The Office Assistant
The unforgettable Clippy, introduced in Office 97, whose opening remarks were usually “It looks like you’re writing a letter.” Clippy had a wonderful range of animations though; almost as if more effort went into the animations than the artificial intelligence. You did not have to have Clippy; there were a variety of other characters available. The Office Assistant also hijacked certain dialogs, such as the option to save when closing a document.
So what was actually wrong with Clippy? Part of it was the faulty AI, but more seriously the application overstepped the mark between what is helpful and what is annoying and intrusive. Someone even wrote a paper on the subject.
Although everyone loves to poke fun at Clippy, Office 97 (in which he first appeared) was a huge success for Microsoft – accordng to the company, it was the fastest selling application in PC history at the time. Clippy did not last though; by the time of Office XP the Assistant was off by default, and in Office 2007 it is not available at all.
Adaptive Menus
Here is an idea which really seems to make sense. The problem: too many menu options that few people use, cluttering up the user interface. The solution: menus which only present the features you actually use. The other options are hidden by default, but can be revealed by clicking a double-arrow. If you use a hidden menu a few times, it starts to appear by default; if you do not use an option for a while, it hides itself. The feature arrived in Office 2000.
The problem with adaptive menus was the wrong things got hidden. I always found it annoying when Office hid the Print menu, even though I rarely print documents (which is why it got hidden).
They also fail the consistency test. Humans need landmarks in order to navigate, and making them shift and change over time is disorientating.
Outlook Net Folders
Once you have a network, then among the most obvious things to do is to start sharing basic things like contact lists. Microsoft has a feature in Exchange called Public Folders which does this nicely. But what about little workgroups that do not have Exchange? Outlook 98 introduced Net Folders, aimed at exactly this need. You could configure a Net Folder, in which case hidden emails were sent round the network to synchronize everyone’s changes.
Unfortunately nobody in Microsoft used Net Folders. Why would they, when they had Exchange? In consequence, the Net Folders feature never worked correctly; they would inevitably become corrupt or non-functional after a while. After Outlook 2000, the feature disappeared.
Access Data Projects
Microsoft Access has a decent user interface for managing data, but the underlying JET database engine is a bit hopeless over a network. That was the thinking behind Access Data Projects, introduced in Access 2000. Keep the friendly Access UI, but have the underlying database engine be SQL Server.
At the time Microsoft hinted that JET was nearing end of life, and that the local SQL Server engine might take over. It was a hard sell though. Users understood the MDB: a file that has all their data in it. You could copy it to a USB drive and take it home, or email it to someone, and it would happily open in another Access installation (version differences aside). SQL Server is just more fiddly. In any case, you can connect to SQL Server from an MDB or Accdb, so why bother? After Access XP, Microsoft moved away from the idea of Access Data Projects.
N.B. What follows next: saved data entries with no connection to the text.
(* ===== verification/Syscall.v ===== *)
(** System call arguments and dispatch (syscall.c).

    The kernel reads arguments from the user stack of the calling process and
    checks every pointer against the size of its memory. *)

From S2P Require Import Prelude Memory CString.

(** What system calls see of the calling process: its memory, its size, the
    saved stack pointer and %eax, and its id. *)
Record uproc := Uproc { u_mem : Z -> Z; u_sz : Z; u_esp : Z; u_eax : Z; u_pid : Z }.

Definition set_mem (m : Z -> Z) (u : uproc) : uproc := Uproc m (u_sz u) (u_esp u) (u_eax u) (u_pid u).
Definition set_eax (v : Z) (u : uproc) : uproc := Uproc (u_mem u) (u_sz u) (u_esp u) v (u_pid u).

(** The little-endian word at [addr]. *)
Definition word_at (m : Z -> Z) (addr : Z) : Z :=
  m addr + 2 ^ 8 * m (addr + 1) + 2 ^ 16 * m (addr + 2) + 2 ^ 24 * m (addr + 3).

(** [None] is the return value -1. *)
Definition fetchint (u : uproc) (addr : Z) : option Z :=
  if (u_sz u <=? addr) || (u_sz u <? u32 (addr + 4)) then None
  else Some (i32 (word_at (u_mem u) addr)).

(** The scan for the terminating NUL below [ep]: the string. *)
Fixpoint fetchstr_loop (n : nat) (m : Z -> Z) (s : Z) : option (list Z) :=
  match n with
  | O => None
  | S n =>
      if m s =? 0 then Some []
      else match fetchstr_loop n m (s + 1) with Some l => Some (m s :: l) | None => None end
  end.

(** The string at [addr]; the return value is its length. *)
Definition fetchstr (u : uproc) (addr : Z) : option (list Z) :=
  if u_sz u <=? addr then None
  else fetchstr_loop (Z.to_nat (u_sz u - addr)) (u_mem u) addr.

Definition argint (u : uproc) (n : Z) : option Z := fetchint u (u32 (u_esp u + 4 + 4 * n)).

Definition argptr (u : uproc) (n size : Z) : option Z :=
  i ← argint u n;
  if (size <? 0) || (u_sz u <=? u32 i) || (u_sz u <? u32 (u32 i + size)) then None
  else Some (u32 i).

Definition argstr (u : uproc) (n : Z) : option (list Z) :=
  addr ← argint u n;
  fetchstr u (u32 addr).

(** ** Dispatch *)

Inductive sysname :=
| sys_fork | sys_exit | sys_wait | sys_pipe | sys_read | sys_kill | sys_exec | sys_fstat | sys_chdir
| sys_dup | sys_getpid | sys_sbrk | sys_sleep | sys_uptime | sys_open | sys_write | sys_mknod
| sys_unlink | sys_link | sys_mkdir | sys_close.

(** The table [syscalls], indexed by call number. *)
Definition syscalls : list (option sysname) :=
  [None; Some sys_fork; Some sys_exit; Some sys_wait; Some sys_pipe; Some sys_read; Some sys_kill; Some sys_exec;
   Some sys_fstat; Some sys_chdir; Some sys_dup; Some sys_getpid; Some sys_sbrk; Some sys_sleep; Some sys_uptime;
   Some sys_open; Some sys_write; Some sys_mknod; Some sys_unlink; Some sys_link; Some sys_mkdir; Some sys_close].

Section dispatch.
Context {S : Type} (getu : S -> uproc) (setu : uproc -> S -> S) (run : sysname -> kern S Z).

Definition syscall : kern S unit :=
  u ← gets getu;
  let num := i32 (u_eax u) in
  if (0 <? num) && (num <? Z.of_nat (length syscalls)) then
    match syscalls !! Z.to_nat num with
    | Some (Some f) =>
        v ← run f;
        modify (fun s => setu (set_eax (u32 v) (getu s)) s)
    | _ => modify (fun s => setu (set_eax (u32 (-1)) (getu s)) s)
    end
  else modify (fun s => setu (set_eax (u32 (-1)) (getu s)) s).

End dispatch.

(** ** Every access stays inside the process *)

(** The size of user memory is below the kernel. *)
Definition usize_ok (u : uproc) : Prop := 0 <= u_sz u < 2 ^ 31.

Lemma fetchint_in u addr v :
  usize_ok u -> is_u32 addr -> fetchint u addr = Some v -> addr + 4 <= u_sz u /\ v = i32 (word_at (u_mem u) addr).
Proof.
  unfold usize_ok, is_u32. intros Hu Ha. unfold fetchint. destruct (Z.leb_spec (u_sz u) addr); [done|]. cbn [orb].
  destruct (Z.ltb_spec (u_sz u) (u32 (addr + 4))) as [|Hlt]; [done|]. intros [=<-].
  rewrite u32_id in Hlt by (unfold is_u32; lia). done.
Qed.

Lemma fetchstr_loop_spec n m : forall s l,
  fetchstr_loop n m s = Some l ->
  (length l < n)%nat /\ m (s + Z.of_nat (length l)) = 0 /\
  (forall i c, l !! i = Some c -> c = m (s + Z.of_nat i) /\ c <> 0).
Proof.
  induction n as [|n IH]; intros s l E; cbn in E; [done|]. destruct (Z.eqb_spec (m s) 0) as [Ez|Ez].
  - injection E as <-. cbn. split; [lia|]. split; [by rewrite Z.add_0_r|done].
  - destruct (fetchstr_loop n m (s + 1)) as [l'|] eqn:El; [|done]. injection E as <-. apply IH in El as (H1&H2&H3).
    cbn. split; [lia|]. split; [by rewrite <- H2; f_equal; lia|]. intros [|i] c Hc; cbn in Hc.
    + injection Hc as <-. by rewrite Z.add_0_r.
    + destruct (H3 i c Hc) as [-> Hn]. split; [f_equal; lia|done].
Qed.

(** And finds a string that is there. *)
Lemma fetchstr_loop_find m l : forall n s,
  (length l < n)%nat -> m (s + Z.of_nat (length l)) = 0 ->
  (forall i c, l !! i = Some c -> c = m (s + Z.of_nat i) /\ c <> 0) -> fetchstr_loop n m s = Some l.
Proof.
  induction l as [|c l IH]; intros [|n] s Hn Hz Hl; cbn in *; try lia.
  - rewrite Z.add_0_r in Hz. by rewrite Hz.
  - destruct (Hl 0%nat c eq_refl) as [-> Hc]. cbn in *. rewrite Z.add_0_r in *.
    rewrite (proj2 (Z.eqb_neq _ _) Hc). rewrite (IH n (s + 1)); [done|lia| |].
    + rewrite <- Hz. f_equal. lia.
    + intros i d Hd. destruct (Hl (S i) d Hd) as [-> Hn']. split; [f_equal; lia|done].
Qed.

(** C39: Pointer arguments are checked without overflow: a pointer is accepted
    exactly when the argument word and all [size] bytes it points to lie below
    the size of the process, for every 32-bit pointer and size the user passes. *)
Theorem argptr_bounds u n size :
  usize_ok u -> is_u32 (u_esp u) -> 0 <= n < 32 -> - 2 ^ 31 <= size < 2 ^ 31 ->
  forall p, argptr u n size = Some p <->
    (let a := u32 (u_esp u + 4 + 4 * n) in
     a + 4 <= u_sz u /\ p = u32 (i32 (word_at (u_mem u) a)) /\ 0 <= size /\ p < u_sz u /\ p + size <= u_sz u).
Proof.
  intros Hu Hesp Hn Hsize p. unfold argptr, argint. cbv zeta. set (a := u32 (u_esp u + 4 + 4 * n)).
  assert (Ha : is_u32 a) by apply u32_range. unfold usize_ok in Hu.
  destruct (fetchint u a) as [v|] eqn:E; cbn [mbind option_bind].
  - apply fetchint_in in E as [Hle ->]; [|done|done]. remember (u32 (i32 (word_at (u_mem u) a))) as i eqn:Ei.
    assert (Hi : is_u32 i) by (subst i; apply u32_range). unfold is_u32 in Hi.
    destruct (Z.ltb_spec size 0); cbn [orb]; [split; [done|lia]|].
    destruct (Z.leb_spec (u_sz u) i); cbn [orb]; [split; [done|lia]|].
    assert (Hs : u32 (i + size) = i + size) by (apply u32_id; unfold is_u32; lia). rewrite Hs.
    destruct (Z.ltb_spec (u_sz u) (i + size)); [split; [done|lia]|].
    split; [intros [=<-]; split_and!; done || lia|]. by intros (_&->&_).
  - split; [done|]. intros (Hle&_). exfalso. unfold fetchint in E. unfold is_u32 in Ha.
    rewrite (proj2 (Z.leb_gt _ _)) in E by lia. rewrite u32_id in E by (unfold is_u32; lia).
    rewrite (proj2 (Z.ltb_ge _ _)) in E by lia. done.
Qed.

(** String arguments are accepted exactly when they end inside the process: the
    result is the bytes up to the first NUL, which lies below the size of the
    process. *)
Theorem fetchstr_bounds u addr l :
  usize_ok u -> is_u32 addr ->
  fetchstr u addr = Some l <->
    (addr + Z.of_nat (length l) < u_sz u /\ u_mem u (addr + Z.of_nat (length l)) = 0 /\
     forall i c, l !! i = Some c -> c = u_mem u (addr + Z.of_nat i) /\ c <> 0).
Proof.
  unfold usize_ok, is_u32. intros Hu Ha. unfold fetchstr. destruct (Z.leb_spec (u_sz u) addr) as [Hge|Hlt].
  - split; [done|]. intros (?&_). lia.
  - split.
    + intros E. apply fetchstr_loop_spec in E as (H1&H2&H3). split; [lia|done].
    + intros (H1&H2&H3). apply fetchstr_loop_find; [lia|done|done].
Qed.

(** Witnesses: a process of 64 bytes with its stack pointer at 32. *)
Definition demo_u : uproc :=
  Uproc (fun a => if a =? 36 then 8 else if a =? 8 then 104 else if a =? 9 then 105 else 0) 64 32 0 1.

Lemma argptr_bounds_witness : argptr demo_u 0 16 = Some 8 /\ 8 + 16 <= u_sz demo_u.
Proof.
  assert (E : argptr demo_u 0 16 = Some 8) by reflexivity. split; [exact E|].
  apply (argptr_bounds demo_u 0 16); [unfold usize_ok; cbn; lia|unfold is_u32; cbn; lia|lia|lia|exact E].
Defined.

Lemma fetchstr_bounds_witness : fetchstr demo_u 8 = Some [104; 105] /\ 8 + 2 < u_sz demo_u.
Proof.
  assert (E : fetchstr demo_u 8 = Some [104; 105]) by reflexivity. split; [exact E|].
  apply (fetchstr_bounds demo_u 8 [104; 105]); [unfold usize_ok; cbn; lia|unfold is_u32; lia|exact E].
Defined.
Actually, Access Data Projects are still there even in Access 2010, just hidden. Go to the backstage view, select New, and type a filename with an .adp extension. Then click Create. Access will ask if you want a new or existing SQL Server database.
And more…
I could go on. The Office Binder – a great feature of Office 95-2000 that rolls documents of multiple types into one file. Data Access Pages – a somewhat misconceived feature of Access 2000 for binding HTML to database fields. What’s your favourite abandoned feature?